L’identification des opportunités de développement du secteur sera également encouragée avec la mise en place d’un programme de recherche et par le soutien à l’observation de l’ESS. La pérennisation des travaux statistiques sur les besoins de main-d’œuvre et les métiers de l’ESS participe de cette action. Un soutien aux orientations du Conseil supérieur de l’économie sociale et solidaire sera apporté par le financement d’études spécifiques.

Un appel à projet pour l’accompagnement des structures de développement et d’accompagnement des entreprises sociales viendra compléter le programme d’études.

Enfin, l’État poursuivra une politique d’expérimentation et de soutien aux innovations du secteur et d’évaluation de ces actions.

S’il approuve ces orientations, en particulier celles qui concernent la mise en œuvre du programme des emplois d’avenir et des futurs contrats de génération, votre Rapporteur tient à insister sur une utilisation prioritaire de moyens budgétaires qui demeurent somme toute limités en faveur de l’innovation sociale. Répondant à l’observation qu’il formulait sur ce point lors de l’examen par la Commission élargie des crédits de la Mission « Solidarité, insertion et égalité des chances » pour 2013, Mme Marisol Touraine, ministre des Affaires sociales et de la Santé, lui a précisé qu’une dotation de 980 000 euros permettrait de poursuivre ou d’engager des actions d’expérimentation en faveur de l’innovation sociale. Votre Rapporteur se félicite de ce choix budgétaire.

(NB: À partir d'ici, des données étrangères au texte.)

(** ** JavaScript values *)

Module JS.

Import Num.

#[local] Set Warnings "-register-all".

(** A JavaScript value as far as JSON and property reads go. An object is
    its list of own properties in insertion order; [JSON.parse] and object
    literals never repeat a name. *)
Inductive JSValue :=
| JUndefined
| JNull
| JBool (b : bool)
| JNum (x : number)
| JStr (s : string)
| JArr (items : list JSValue)
| JObj (props : list (string * JSValue)).

(** ToBoolean. *)
Definition str_truthy (s : string) : bool :=
  match s with
  | EmptyString => false
  | String _ _ => true
  end.

Definition truthy (v : JSValue) : bool :=
  match v with
  | JUndefined | JNull => false
  | JBool b => b
  | JNum x => Num.truthy x
  | JStr s => str_truthy s
  | JArr _ | JObj _ => true
  end.

(** [a || b] *)
Definition or_else (a b : JSValue) : JSValue := if truthy a then a else b.

(** What a function can throw or a promise reject with. *)
Inductive JSError :=
| Error (message : string)   (* [new Error(message)] *)
| TypeError                  (* the platform's: a failed fetch, a property read on null *)
| SyntaxError                (* [response.json()] on a body that is not JSON *)
| AbortError.                (* the DOMException of an aborted request *)

(** The state of the promise an async function returns; a [throw] inside
    the function rejects it. *)
Inductive Promise (A : Type) :=
| Fulfilled (a : A)
| Rejected (e : JSError)
| Pending.

Arguments Fulfilled {A} a.
Arguments Rejected {A} e.
Arguments Pending {A}.

Definition bind {A B} (p : Promise A) (k : A -> Promise B) : Promise B :=
  match p with
  | Fulfilled a => k a
  | Rejected e => Rejected e
  | Pending => Pending
  end.

Definition throw {A} (e : JSError) : Promise A := Rejected e.

(** Own property of an object. *)
Fixpoint own (k : string) (props : list (string * JSValue)) : option JSValue :=
  match props with
  | [] => None
  | (k', v) :: rest => if String.eqb k' k then Some v else own k rest
  end.

(** [v.k] for a name [k] that no built-in prototype defines (the client
    reads [dashboard], [expenses], [authenticated] and [user]): a missing
    property reads as [undefined], and reading from [null] or [undefined]
    throws. *)
Definition member (v : JSValue) (k : string) : Promise JSValue :=
  match v with
  | JUndefined | JNull => throw TypeError
  | JObj props =>
      match own k props with
      | Some x => Fulfilled x
      | None => Fulfilled JUndefined
      end
  | _ => Fulfilled JUndefined
  end.

(** *** JSON.stringify *)

Definition dquote : ascii := "034"%char.

Definition hex_digit (upper : bool) (n : N) : ascii :=
  if N.ltb n 10 then ascii_of_N (48 + n)
  else ascii_of_N ((if upper then 55 else 87) + n).

Definition escape_char (c : ascii) : string :=
  let n := N_of_ascii c in
  if N.eqb n 34 then String "\" (String dquote EmptyString)
  else if N.eqb n 92 then "\\"
  else if N.eqb n 8 then "\b"
  else if N.eqb n 12 then "\f"
  else if N.eqb n 10 then "\n"
  else if N.eqb n 13 then "\r"
  else if N.eqb n 9 then "\t"
  else if N.ltb n 32 then
    "\u00" ++ String (hex_digit false (n / 16)) (String (hex_digit false (n mod 16)) EmptyString)
  else String c EmptyString.

Fixpoint escape (s : string) : string :=
  match s with
  | EmptyString => EmptyString
  | String c s' => escape_char c ++ escape s'
  end.

Definition quote (s : string) : string :=
  String dquote (escape s ++ String dquote EmptyString).

Definition finite (x : number) : bool :=
  match x with
  | S754_zero _ | S754_finite _ _ _ => true
  | _ => false
  end.

(** [JSON.stringify(v)] without replacer or indentation; [None] is the
    result [undefined]. An [undefined] property is left out, an [undefined]
    array item prints as [null], as does a number that is not finite. *)
Fixpoint stringify (v : JSValue) : option string :=
  match v with
  | JUndefined => None
  | JNull => Some "null"
  | JBool b => Some (if b then "true" else "false")
  | JNum x => Some (if finite x then Num.toString x else "null")
  | JStr s => Some (quote s)
  | JArr items =>
      let item v := match stringify v with Some s => s | None => "null" end in
      Some ("[" ++ String.concat "," (map item items) ++ "]")
  | JObj props =>
      let prop (kv : string * JSValue) :=
        match stringify (snd kv) with
        | Some s => [quote (fst kv) ++ ":" ++ s]
        | None => []
        end in
      Some ("{" ++ String.concat "," (flat_map prop props) ++ "}")
  end.

End JS.

(** ** The network as the client sees it *)

Module Net.

Import JS.

Record Request := {
  method : string;
  url : string;
  headers : list (string * string);
  body : option string
}.

(** [fetch(url)] without options. *)
Definition GET (u : string) : Request :=
  {| method := "GET"; url := u; headers := []; body := None |}.

(** A response: its status, and its body as [response.json()] parses it
    ([None] when the text is not JSON). *)
Record Response := {
  status : N;
  payload : option JSValue
}.

(** [response.ok] *)
Definition ok (r : Response) : bool := N.leb 200 (status r) && N.leb (status r) 299.

(** [response.json()] *)
Definition json (r : Response) : Promise JSValue :=
  match payload r with
  | Some v => Fulfilled v
  | None => throw SyntaxError
  end.

(** What happens to one request: after [latency] milliseconds ([None]:
    never) either a response arrives or the transport fails. *)
Inductive Transport :=
| Answer (r : Response)
| Failure.

Record Exchange := {
  latency : option N;
  transport : Transport
}.

Definition Network := Request -> Exchange.

Definition settle (t : Transport) : Promise Response :=
  match t with
  | Answer r => Fulfilled r
  | Failure => throw TypeError
  end.

(** [fetch(request)] with no abort signal: settles when the exchange does. *)
Definition fetch (net : Network) (req : Request) : Promise Response :=
  match latency (net req) with
  | Some _ => settle (transport (net req))
  | None => Pending
  end.

(** [arrives_by d x]: the exchange settles within [d] milliseconds. *)
Definition arrives_by (d : N) (x : Exchange) : bool :=
  match latency x with
  | Some t => N.leb t d
  | None => false
  end.

(** [fetch(request, { signal })] with [controller.abort()] scheduled after
    [d] milliseconds: the exchange settles first, or the timer fires, the
    request is aborted and the promise rejects with the abort error. The
    second component tells whether [abort] ran. *)
Definition fetch_with_abort (net : Network) (req : Request) (d : N) : Promise Response * bool :=
  if arrives_by d (net req) then (settle (transport (net req)), false)
  else (throw AbortError, true).

(** *** URLSearchParams *)

Definition URLSearchParams := list (string * string).

Definition remove (name : string) (l : URLSearchParams) : URLSearchParams :=
  filter (fun kv => negb (String.eqb (fst kv) name)) l.

(** [set]: the first pair of that name takes the value and the others go;
    without one, the pair is appended. *)
Fixpoint set (name value : string) (l : URLSearchParams) : URLSearchParams :=
  match l with
  | [] => [(name, value)]
  | (k, v) :: rest =>
      if String.eqb k name then (k, value) :: remove name rest
      else (k, v) :: set name value rest
  end.

(** The application/x-www-form-urlencoded serializer: letters, digits and
    [*-._] stay, a space becomes [+], any other byte [%XX]. *)
Definition unreserved (n : N) : bool :=
  (N.leb 48 n && N.leb n 57) || (N.leb 65 n && N.leb n 90) || (N.leb 97 n && N.leb n 122)
  || N.eqb n 42 || N.eqb n 45 || N.eqb n 46 || N.eqb n 95.

Definition encode_byte (c : ascii) : string :=
  let n := N_of_ascii c in
  if unreserved n then String c EmptyString
  else if N.eqb n 32 then "+"
  else String "%" (String (hex_digit true (n / 16)) (String (hex_digit true (n mod 16)) EmptyString)).

Fixpoint encode (s : string) : string :=
  match s with
  | EmptyString => EmptyString
  | String c s' => encode_byte c ++ encode s'
  end.

(** [searchParams.toString()] *)
Definition serialize (l : URLSearchParams) : string :=
  String.concat "&" (map (fun kv => encode (fst kv) ++ "=" ++ encode (snd kv)) l).

(** [new URLSearchParams(text)], the application/x-www-form-urlencoded
    parser: the text is cut at every [&], empty pieces are skipped, a piece is
    cut at its first [=], a [+] reads as a space and [%XX] as the byte. *)
Definition hex_value (c : ascii) : option N :=
  let n := N_of_ascii c in
  if N.leb 48 n && N.leb n 57 then Some (n - 48)%N
  else if N.leb 65 n && N.leb n 70 then Some (n - 55)%N
  else if N.leb 97 n && N.leb n 102 then Some (n - 87)%N
  else None.

Fixpoint percent_decode (s : string) : string :=
  match s with
  | EmptyString => EmptyString
  | String c rest =>
      if Ascii.eqb c "%" then
        match rest with
        | String h (String l rest') =>
            match hex_value h, hex_value l with
            | Some a, Some b => String (ascii_of_N (16 * a + b)) (percent_decode rest')
            | _, _ => String c (percent_decode rest)
            end
        | _ => String c (percent_decode rest)
        end
      else String c (percent_decode rest)
  end.

Fixpoint plus_to_space (s : string) : string :=
  match s with
  | EmptyString => EmptyString
  | String c rest => String (if Ascii.eqb c "+" then " "%char else c) (plus_to_space rest)
  end.

Definition decode (s : string) : string := percent_decode (plus_to_space s).

(** The pieces of [s] between the occurrences of [sep]. *)
Fixpoint split (sep : ascii) (s : string) : list string :=
  match s with
  | EmptyString => [EmptyString]
  | String c rest =>
      if Ascii.eqb c sep then EmptyString :: split sep rest
      else
        match split sep rest with
        | piece :: pieces => String c piece :: pieces
        | [] => [String c EmptyString]
        end
  end.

S’agissant des emplois d’avenir, il est indispensable que l’idée magnifique qui préside à ce programme, sans équivalent sans doute dans le monde, soit mise en œuvre selon des modalités conformes à leur finalité prioritaire : conduire (ou ramener des jeunes) vers une activité utile à la collectivité, socialement encadrée, qu’ils n’ont jamais eu (ou ont perdu) l’espoir d’exercer, absence d’espoir qui les conduit à la marginalisation et, dans le pire des cas, à des comportements délictueux.

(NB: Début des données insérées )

(** * Hero and og:image scraper (app.py): model and verified properties

    The development follows the structure of [app.py]:

    - [PyStr] : the Python string operations the program relies on
                ([str.strip], [in], [str.startswith], the regular
                expression classes [\S] and [\w]);
    - [Soup]  : the parsed document as BeautifulSoup presents it, with
                [find] and [find_all];
    - [Url]   : [urlparse(...).path] and [PurePosixPath(...).name];
    - [Zip]   : the archive written by [zipfile.ZipFile];
    - the functions of [app.py] themselves, over an explicit world: the
      store of result dicts and the trace of visible effects.

    Then come the notions the properties are stated with, sample data,
    and the properties: the scraping loop, the packager, the og image,
    the entry name and the hero image.

    Strings are sequences of code points below 256 (one [ascii] per code
    point, read as Latin-1). *)

From Stdlib Require Import ZArith NArith Ascii String List Bool Lia.
From Stdlib.Strings Require Import Byte.
From stdpp Require Import base option list strings gmap.

Open Scope string_scope.
Open Scope list_scope.

Set Warnings "-register-all".

(* ===================================================================== *)
(** ** Python strings *)
(* ===================================================================== *)

Module PyStr.

(** Truth value of a string in a condition: empty strings are false. *)
Definition truthy (s : string) : bool :=
  match s with EmptyString => false | String _ _ => true end.

(** [str.isspace] on one code point below 256: TAB, LF, VT, FF, CR, the
    four information separators 28..31, SPACE, NEL (133) and NBSP (160). *)
Definition is_space (a : ascii) : bool :=
  let n := N_of_ascii a in
  (((9 <=? n) && (n <=? 13)) || ((28 <=? n) && (n <=? 32))
   || (n =? 133) || (n =? 160))%N.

Il ne saurait en aucun cas être question de « stages-parkings » ayant pour objectif essentiel la l’amélioration des statistiques du chômage. La loi relative aux emplois d’avenir comporte certes des dispositions précises visant à parer à ce risque. Mais de telles déviations ne peuvent être évitées sans un soutien vigilant des pouvoirs publics nationaux et locaux au secteur de l’ESS, notamment aux associations, qui paraissent prêtes à assurer le succès du programme.

Si le niveau des crédits alloués au secteur de l’ESS peut être considéré comme globalement satisfaisant dans un contexte budgétaire particulièrement contraint, celui-ci ne paraît pas réellement justifier la stagnation des moyens en personnels de la mission « Innovation, expérimentation sociale et économie sociale » de la direction générale de la cohésion sociale.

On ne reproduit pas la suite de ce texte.